LEAPfROG is a scientific study investigating the value of machine learning and big data to optimise pharmacotherapy outcomes in multimorbid patients. Multimorbidility means that a person has 2 or more chronic conditions.

More people with multiple medicines

The number of people with multiple chronic conditions is increasing. Often, patients get multiple medicines for these chronic conditions. This can lead to a complex combinations of medicines, which is called polypharmacy.

Complex medication regimens

Knowledge on the safety of complex medication regimens is limited. People with multimorbidity are regularly excluded from trials studying the effects and adverse drug events of medicines. These scientific studies usually only include healthy volunteers. The effects and adverse drug events in daily practice are therefore not clear. Especially in patients with multimorbidity and polypharmacy.
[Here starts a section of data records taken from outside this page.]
(** What a [get_current_user] that returned went through. *)
Lemma get_current_user_Ok (env : Env) (token : string) (w w1 : World) (o : UserObject) :
  Dependencies.get_current_user int_of_str env token w = Ok (o, w1) ->
  exists i c0,
    Dependencies.decode_subject int_of_str token (now env) w = Ok (i, w)
    /\ TokenBlocklistService.is_revoked env token (cache w) = Ok (false, c0)
    /\ UserService.get_by_id env i (mkWorld (db w) c0) = Ok (Some o, w1)
    /\ object_is_blocked o = false.
Proof using Type.
  intros Hcur. unfold Dependencies.get_current_user in Hcur.
  first_call Hcur as i w0 Edec.
  destruct (decode_subject_state (S' := World) _ _ _ _ w _ Edec) as [-> Edec'].
  first_call Hcur as revoked w2 Erev. unfold in_cache in Erev.
  destruct (TokenBlocklistService.is_revoked env token (cache w)) as [[b c0]|] eqn:Eq;
    [|discriminate].
  injection Erev as -> <-.
  destruct revoked; [discriminate|].
  first_call Hcur as user w3 Eget.
  destruct user as [o'|]; [|discriminate].
  destruct (object_is_blocked o') eqn:Eb; [discriminate|].
  unfold ret in Hcur. injection Hcur as -> ->.
  exists i, c0. auto.
Qed.

Lemma get_current_user_from (env : Env) (token : string) (w w1 : World) (o : UserObject)
      (i : Z) (c0 : DragonflyCache.t) :
  Dependencies.decode_subject int_of_str token (now env) w = Ok (i, w) ->
  TokenBlocklistService.is_revoked env token (cache w) = Ok (false, c0) ->
  UserService.get_by_id env i (mkWorld (db w) c0) = Ok (Some o, w1) ->
  object_is_blocked o = false ->
  Dependencies.get_current_user int_of_str env token w = Ok (o, w1).
Proof using Type.
  intros Edec Erev Eget Eb. unfold Dependencies.get_current_user.
  unfold bind at 1. rewrite Edec. unfold bind at 1. unfold in_cache at 1. rewrite Erev.
  cbv beta iota. unfold bind at 1. rewrite Eget. cbv beta iota. rewrite Eb. reflexivity.
Qed.

Lemma is_revoked_get (env : Env) (token : string) (c c0 : DragonflyCache.t) (b : bool) :
  TokenBlocklistService.is_revoked env token c = Ok (b, c0) ->
  exists v, DragonflyCache.get env (TokenBlocklistService.block_key token) c = Ok (v, c0).
Proof using Type.
  unfold TokenBlocklistService.is_revoked, bind, ret.
  destruct (DragonflyCache.get _ _ _) as [[v c']|]; [|discriminate].
  intros E. injection E as _ <-. eauto.
Qed.
(** ** Package dispatcher: a callback that panics

    [Do] recovers nothing.  When [callback()] panics in a goroutine, the
    goroutine unwinds: its deferred function runs ([d.sem.Release(1)],
    then [wg.Done()]) and, the panic reaching the top of the goroutine,
    the runtime ends the process.  The other goroutines go on until then. *)
Module unwinding.
Import dispatcher.

Record state : Type := {
  program : dispatcher.state;
  panicking : list nat            (* the goroutines whose callback panicked *)
}.

Inductive action : Type :=
| Step (a : dispatcher.action)  (* a step of [dispatcher.exec]; for a goroutine
                                   that unwinds, of its deferred function *)
| CallbackPanics (k : nat)      (* [callback()] panics in the k-th goroutine *)
| Crash (k : nat).              (* the panic of the k-th goroutine, its deferred
                                   function done, ends the process *)

Definition is_panicking (k : nat) (s : state) : bool :=
  existsb (Nat.eqb k) (panicking s).

Definition exec (maxIter : Z) (a : action) (s : state) : option state :=
  match a with
  | Step a' =>
      match dispatcher.exec maxIter a' (program s) with
      | Some t => Some {| program := t; panicking := panicking s |}
      | None => None
      end
  | CallbackPanics k =>
      match main (program s), goroutines (program s) !! k with
      | Panicked, _ => None
      | _, Some InCallback =>
          Some {| program := set_phase k Deferred (program s);
                  panicking := k :: panicking s |}
      | _, _ => None
      end
  | Crash k =>
      match main (program s), goroutines (program s) !! k with
      | Panicked, _ => None
      | _, Some Exited =>
          if is_panicking k s
          then Some {| program := set_main Panicked (program s);
                       panicking := panicking s |}
          else None
      | _, _ => None
      end
  end.

Fixpoint run (maxIter : Z) (sched : list action) (s : state) : option state :=
  match sched with
  | [] => Some s
  | a :: sched' =>
      match exec maxIter a s with
      | Some s' => run maxIter sched' s'
      | None => None
      end
  end.

Definition Do (d : dispatcher) (done0 : bool) (maxIter : Z) (callback : func)
  : state :=
  {| program := dispatcher.Do d done0 maxIter callback; panicking := [] |}.

(** The bookkeeping is that of a run without panic, up to the moment the
    process is ended; it is ended for a goroutine whose callback panicked
    and whose deferred function is done. *)
Definition inv (d : dispatcher) (s : state) : Prop :=
  gate_inv d (program s) \/
  exists t k,
    gate_inv d t /\ program s = set_main Panicked t /\
    In k (panicking s) /\ goroutines t !! k = Some Exited.

End unwinding.

(** ** Package requester *)
Module requester.

(** [time.Duration]: nanoseconds. *)
Definition Duration : Type := Z.

(** Modelled from the spec: the type [Event] of package requester is
    declared outside the files at hand; the spec describes the events of a
    Record as an ordered sequence of named timing sub-events. *)
Record Event : Type := { Name : string; At : Duration }.

(** [Record]: the summary of one attempt; [Error] is [None] for nil. *)
Record RecordT : Type := {
  Time : Duration;
  Code : Z;
  Bytes : Z;
  Error : option error;
  Events : list Event
}.

(** The fields of [config.Config] the requester reads. *)
Record Config : Type := {
  Method : string;
  URL : option string;            (* [Request.URL], [None] for nil, else its String() *)
  Timeout : Duration;             (* [Request.Timeout] *)
  Requests : Z;                   (* [RunnerOptions.Requests] *)
  Concurrency : Z;                (* [RunnerOptions.Concurrency] *)
  GlobalTimeout : Duration;       (* [RunnerOptions.GlobalTimeout] *)
  Interval : Duration             (* [RunnerOptions.Interval] *)
}.

(** What the closure looks at in a [*http.Request]. *)
Record HttpRequest : Type := {
  req_method : string;
  req_url : string;
  has_body : bool                 (* [req.Body != nil] *)
}.

Record Response : Type := { StatusCode : Z }.

(** The answers of the network and of the standard library during one
    invocation of the closure. *)
Record Attempt : Type := {
  GetBody : option error;                      (* error of [req.GetBody()] *)
  client_Do : Response + error;                (* [r.client.Do(reqClone)] *)
  ReadAll : list Byte.byte + error;            (* [io.ReadAll(resp.Body)] *)
  Since : Duration;                            (* [time.Since(sent)] *)
  tracer_events : list Event                   (* [r.tracer.events] *)
}.

(** The answers the surroundings give to one call of [Run]. *)
Record World : Type := {
  ParseRequestURI : string -> bool;            (* [url.ParseRequestURI] succeeds *)
  NewRequest : string -> string -> HttpRequest + error;   (* [http.NewRequest] *)
  ping_Do : option error;                      (* error of the pre-flight [r.client.Do(req)] *)
  attempts : list Attempt                      (* one per invocation of the closure, in the
                                                  order in which they take the mutex *)
}.

(** [Requester]: the fields that hold the records and the outcome.  The
    mutex makes [appendRecord] atomic, so a state is the result of a
    sequence of calls. *)
Record Requester : Type := {
  records : list RecordT;
  numErr : Z;
  runErr : option error;
  done : bool;
  config : Config
}.

(** [New]: [make([]Record, 0, recordsCap)] has length 0. *)
Definition New (cfg : Config) : Requester :=
  {| records := []; numErr := 0; runErr := None; done := false; config := cfg |}.

Definition appendRecord (r : Requester) (rec : RecordT) : Requester :=
  {| records := records r ++ [rec];
     numErr := match Error rec with
               | Some _ => GoInt.incr (numErr r)
               | None => numErr r
               end;
     runErr := runErr r; done := done r; config := config r |}.

(** The Record carries a non-nil error. *)
Definition failed (rec : RecordT) : bool :=
  match Error rec with Some _ => true | None => false end.

(** [count(records where error != nil)] *)
Fixpoint count_failed (l : list RecordT) : Z :=
  match l with
  | [] => 0
  | rec :: l' => Z.b2z (failed rec) + count_failed l'
  end.

(** The Records without error, in order. *)
Fixpoint successes (l : list RecordT) : list RecordT :=
  match l with
  | [] => []
  | rec :: l' => if failed rec then successes l' else rec :: successes l'
  end.

(** [Config.HTTPRequest]. *)
Definition HTTPRequest (w : World) (cfg : Config) : HttpRequest + error :=
  match URL cfg with
  | None => inr (errorString "empty url")
  | Some rawURL =>
      if ParseRequestURI w rawURL
      then NewRequest w (Method cfg) rawURL
      else inr (errorString "bad url")
  end.

Definition ping (w : World) (req : HttpRequest) : option error := ping_Do w.

Definition cloneRequest (a : Attempt) (req : HttpRequest) : HttpRequest + error :=
  if has_body req then
    match GetBody a with
    | Some _ => inr (errorVar ErrRequestBody)
    | None => inl req
    end
  else inl req.

(** What an invocation of the closure does that others can see, in
    order. *)
Inductive effect : Type :=
| Appended (rec : RecordT)        (* [r.appendRecord(rec)] *)
| Printed                         (* [fmt.Print(r.state())] *)
| Slept (d : Duration)            (* [time.Sleep(d)] *)
| BodyClosed.                     (* the deferred [resp.Body.Close()] *)

Definition failure (err : error) : RecordT :=
  {| Time := 0; Code := 0; Bytes := 0; Error := Some err; Events := [] |}.

(** One invocation of the closure returned by [record]: the Requester
    after it and what it did. *)
Definition record (req : HttpRequest) (interval : Duration) (a : Attempt)
    (r : Requester) : Requester * list effect :=
  match cloneRequest a req with
  | inr _ =>
      let rec := failure (errorVar ErrRequestBody) in
      (appendRecord r rec, [Appended rec])
  | inl reqClone =>
      match client_Do a with
      | inr err =>
          let rec := failure err in
          (appendRecord r rec, [Appended rec])
      | inl resp =>
          match ReadAll a with
          | inr err =>
              let rec := failure err in
              (appendRecord r rec, [Appended rec; BodyClosed])
          | inl body =>
              let rec := {| Time := Since a; Code := StatusCode resp;
                            Bytes := GoInt.len body; Error := None;
                            Events := tracer_events a |} in
              (appendRecord r rec,
               [Appended rec; Printed; Slept interval; BodyClosed])
          end
      end
  end.

(** The Requester after the invocations of the closure that a run of
    [Do] performs. *)
Definition dispatch (req : HttpRequest) (interval : Duration)
    (l : list Attempt) (r : Requester) : Requester :=
  fold_left (fun r a => fst (record req interval a r)) l r.

Definition set_runErr (e : option error) (r : Requester) : Requester :=
  {| records := records r; numErr := numErr r; runErr := e;
     done := done r; config := config r |}.

Definition set_done (r : Requester) : Requester :=
  {| records := records r; numErr := numErr r; runErr := runErr r;
     done := true; config := config r |}.

Section Run.

(** [Report] and [makeReport] are declared outside the files at hand. *)
Context {Report : Type}.
Variable zeroReport : Report.                                   (* [Report{}] *)
Variable makeReport : Config -> list RecordT -> Z -> Report.

(** [Run].  The value [Do] returns is the one of [validate]; when it is
    nil, the closure has run once per element of [attempts w]. *)
Definition Run (w : World) (r : Requester)
  : outcome (Requester * (Report * option error)) :=
  match HTTPRequest w (config r) with
  | inr err =>
      Returns (r, (zeroReport, Some (wrapCause "%w: %s" (errorVar ErrRequest) err)))
  | inl req =>
      match ping w req with
      | Some err =>
          Returns (r, (zeroReport,
                       Some (wrapCause "%w: %s" (errorVar ErrConnection) err)))
      | None =>
          let numWorker := Concurrency (config r) in
          let maxIter := Requests (config r) in
          let interval := Interval (config r) in
          match dispatcher.New numWorker with
          | Panics f n => Panics f n
          | Returns d =>
              let ret := dispatcher.validate d maxIter (closure "record") in
              let r1 := match ret with
                        | None => dispatch req interval (attempts w) r
                        | Some _ => r
                        end in
              let r2 := set_runErr ret r1 in
              match ret with
              | Some e =>
                  if error_eq_var e Canceled || error_eq_var e DeadlineExceeded
                  then let r3 := set_done r2 in
                       Returns (r3, (makeReport (config r3) (records r3) (numErr r3), None))
                  else Returns (r2, (zeroReport, Some e))
              | None =>
                  let r3 := set_done r2 in
                  Returns (r3, (makeReport (config r3) (records r3) (numErr r3), None))
              end
          end
      end
  end.

End Run.

End requester.

(** ** Package request *)
Module request.

(** [record.Record] has the shape of the Record of package requester. *)
Definition RecordT : Type := requester.RecordT.

Record Report : Type := {
  Records : list RecordT;
  Length : Z;
  Success : Z;
  Fail : Z
}.

(** The body of the [for rec := range r.Records] loop. *)
Definition Collect_body (rep : Report) (rec : RecordT) : Report :=
  let rep1 :=
    match requester.Error rec with
    | Some _ =>
        {| Records := Records rep; Length := Length rep;
           Success := Success rep; Fail := GoInt.incr (Fail rep) |}
    | None =>
        {| Records := Records rep ++ [rec]; Length := Length rep;
           Success := Success rep; Fail := Fail rep |}
    end in
  {| Records := Records rep1; Length := GoInt.incr (Length rep1);
     Success := Success rep1; Fail := Fail rep1 |}.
Learning medication safety system

In the LEAPfROG project, we will create a learning medication safety system. We will use several innovative machine learning techniques. Data from electronic patient records and information from existing knowledge sources will be combined. Through this combination, we expect reliable and explainable advices for individual patients and their medication regimens. Also for people with multimorbidity and polypharmacy.

Case study

To investigate the value of the LEAPfROG approach, we will study drug-induced kidney disease in patients with chronic kidney diseases. This is our case study.


LEAPfROG is a scientific research project and is leveraging real-world data to optimise pharmacotherapy outcomes in multimorbid patients by using machine learning and big data. LEAPfROG is a private-public cooperation between Amsterdam UMC, Vrije Universiteit, Open Universiteit and eight private partners. LEAPfROG is financed by NWO for 70%. The private parties are co-funding the project for 30%.